A Ciliary SMOOTHENED-GRK2-PKA Signaling Pathway Initiates Hedgehog Signal Transduction.

During Hedgehog (Hh) signal transduction in development, homeostasis, and cancer, the atypical G protein-coupled receptor (GPCR) SMOOTHENED (SMO) communicates with GLI transcription factors by directly binding the PKA catalytic subunit (PKA-C) and physically blocking its enzymatic activity. Here we show that GPCR kinase 2 (GRK2) orchestrates this process during endogenous Hh signal transduction in the vertebrate primary cilium. Hh pathway activation triggers rapid GRK2 relocalization from the base to the shaft of the cilium, leading to SMO phosphorylation and ultimately formation of SMO / PKA-C complexes in this compartment.
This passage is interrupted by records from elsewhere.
(** The loops of a picture: the colour at [(x0 + x, y0 + y)] is [col x y]. *)
Lemma at_picture fb x0 y0 w h col p x y :
  fb_ok fb -> inside fb x y -> 0 <= x0 -> 0 <= y0 -> x0 + Z.of_nat w <= fb_width fb -> y0 + Z.of_nat h <= fb_height fb ->
  at_pixel fb (for_loop h 0 (fun j => for_loop w 0 (fun i p =>
    <[u32 ((y0 + j) * fb_pixels_per_scanline fb) + x0 + i := col i j]> p)) p) x y =
  if (x0 <=? x) && (x <? x0 + Z.of_nat w) && (y0 <=? y) && (y <? y0 + Z.of_nat h) then col (x - x0) (y - y0)
  else at_pixel fb p x y.
Proof.
  intros Hfb H Hx0 Hy0 Hw Hh.
  assert (forall j q, 0 <= j < Z.of_nat h ->
    at_pixel fb (for_loop w 0 (fun i p => <[u32 ((y0 + j) * fb_pixels_per_scanline fb) + x0 + i := col i j]> p) q) x y =
    if (x0 <=? x) && (x <? x0 + Z.of_nat w) && (y0 + j =? y) then col (x - x0) j else at_pixel fb q x y) as Hrow.
  { intros j q Hj. apply (for_loop_inv (fun i q' => at_pixel fb q' x y =
      if (x0 <=? x) && (x <? x0 + i) && (y0 + j =? y) then col (x - x0) j else at_pixel fb q x y)); [cmp_cases|].
    intros i q' Hi IH. rewrite <- Z.add_assoc, picture_index by (done || (split; lia)).
    rewrite at_insert by (done || (split; lia)). rewrite IH. destruct (Z.eqb_spec (x0 + i) x), (Z.eqb_spec (y0 + j) y);
      cbn [andb]; rewrite ?andb_false_r; try done; cmp_cases. f_equal. lia. }
  apply (for_loop_inv (fun j q => at_pixel fb q x y =
    if (x0 <=? x) && (x <? x0 + Z.of_nat w) && (y0 <=? y) && (y <? y0 + j) then col (x - x0) (y - y0) else at_pixel fb p x y)); [cmp_cases|].
  intros j q Hj IH. rewrite Hrow by lia. rewrite IH. destruct ((x0 <=? x) && (x <? x0 + Z.of_nat w)); cbn [andb]; [|done].
  destruct (Z.eqb_spec (y0 + j) y); cmp_cases. f_equal. lia.
Qed.

(** a picture of 640 by 480 colour numbers is shown in the middle of a screen
    that is large enough, in the colours of the palette; around it the screen is
    black when the mode has just changed, and as it was otherwise.  Every other
    call returns [-EINVAL] and changes nothing. *)
Theorem gfx_present_correct buffer w h k :
  console_ok k ->
  let fb := con_fb k in
  match buffer, bool_decide (w = 640 /\ h = 480 /\ 640 <= fb_width fb /\ 480 <= fb_height fb) with
  | Some b, true => exists k',
      console_gfx_present_indexed16 buffer w h k = (0, k') /\ gfx_mode_active k' <> 0 /\
      forall x y, inside fb x y ->
        let dx := x - (fb_width fb - 640) / 2 in
        let dy := y - (fb_height fb - 480) / 2 in
        at_pixel fb (pixels k') x y =
          if (0 <=? dx) && (dx <? 640) && (0 <=? dy) && (dy <? 480) then nth (Z.to_nat (b (dy * 640 + dx) mod 16)) game_palette 0
          else if gfx_mode_active k =? 0 then 0 else at_pixel fb (pixels k) x y
  | _, _ => console_gfx_present_indexed16 buffer w h k = (- ORE_EINVAL, k)
  end.
Proof.
  intros Hk fb. unfold console_gfx_present_indexed16. destruct buffer as [b|]; [|done]. fold fb.
  pose proof (co_fb _ Hk) as Hfb. fold fb in Hfb. rewrite (proj2 (Z.eqb_neq (fb_base fb) 0)) by apply Hfb.
  unfold ORE_GFX_LOGICAL_WIDTH, ORE_GFX_LOGICAL_HEIGHT. case_bool_decide as Hc; cycle 1.
  { destruct (Z.eqb_spec w 640), (Z.eqb_spec h 480); cbn [negb orb]; try done.
    destruct (Z.ltb_spec (fb_width fb) w), (Z.ltb_spec (fb_height fb) h); cbn [orb]; try done. exfalso. apply Hc. lia. }
  destruct Hc as (-> & -> & Hw & Hh). cbn [Z.eqb Pos.eqb negb orb].
  rewrite (proj2 (Z.ltb_ge _ _) Hw), (proj2 (Z.ltb_ge _ _) Hh). cbn [orb]. cbv zeta.
  eexists. split; [done|]. split; [destruct (Z.eqb_spec (gfx_mode_active k) 0); done|]. intros x y H. cbn [pixels set_pixels].
  pose proof (co_fb _ Hk) as [_ Hfw Hfh Hfs]. fold fb in Hfw, Hfh, Hfs. assert (fb_width fb < 4294967296 /\ fb_height fb < 4294967296) as [? ?] by (split; nia).
  pose proof (at_picture fb ((fb_width fb - 640) / 2) ((fb_height fb - 480) / 2) (Z.to_nat 640) (Z.to_nat 480)
    (fun i j => nth (Z.to_nat (Z.land (b (u32 (j * 640) + i)) 15)) game_palette 0)) as Hp. cbv beta in Hp.
  rewrite Hp; clear Hp; [|done|done|clear - Hw Hh; zlia..].
  rewrite !Z2Nat.id by lia. set (x0 := (fb_width fb - 640) / 2). set (y0 := (fb_height fb - 480) / 2).
  replace ((x0 <=? x) && (x <? x0 + 640) && (y0 <=? y) && (y <? y0 + 480))
    with ((0 <=? x - x0) && (x - x0 <? 640) && (0 <=? y - y0) && (y - y0 <? 480)) by (clear; cmp_cases).
  destruct (_ && _) eqn:E.
  - bool_to_prop. rewrite u32_small by (unfold word32; lia). change 15 with (Z.ones 4). by rewrite Z.land_ones.
  - destruct (Z.eqb_spec (gfx_mode_active k) 0) as [Eg|Eg]; [|done]. cbn [pixels set_gfx set_pixels].
    rewrite at_fill_rect by (done || lia). destruct H. cmp_cases.
Qed.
In vitro reconstitution experiments reveal that GRK2 phosphorylation is sufficient to trigger direct binding of the SMO active conformation to PKA-C, without participation from additional proteins. Lastly, the SMO-GRK2-PKA communication pathway operates during Hh signaling in a range of cellular and in vivo models. Our work highlights GRK2 phosphorylation of ciliary SMO as a key initiating event for the intracellular steps of the Hh cascade, enabling a deeper understanding of how Hh signals are transduced intracellularly in tissues and organs to orchestrate proliferative and differentiative decisions. More broadly, our study hints at an expanded role for GRKs in enabling direct GPCR interactions with a diverse array of intracellular effectors.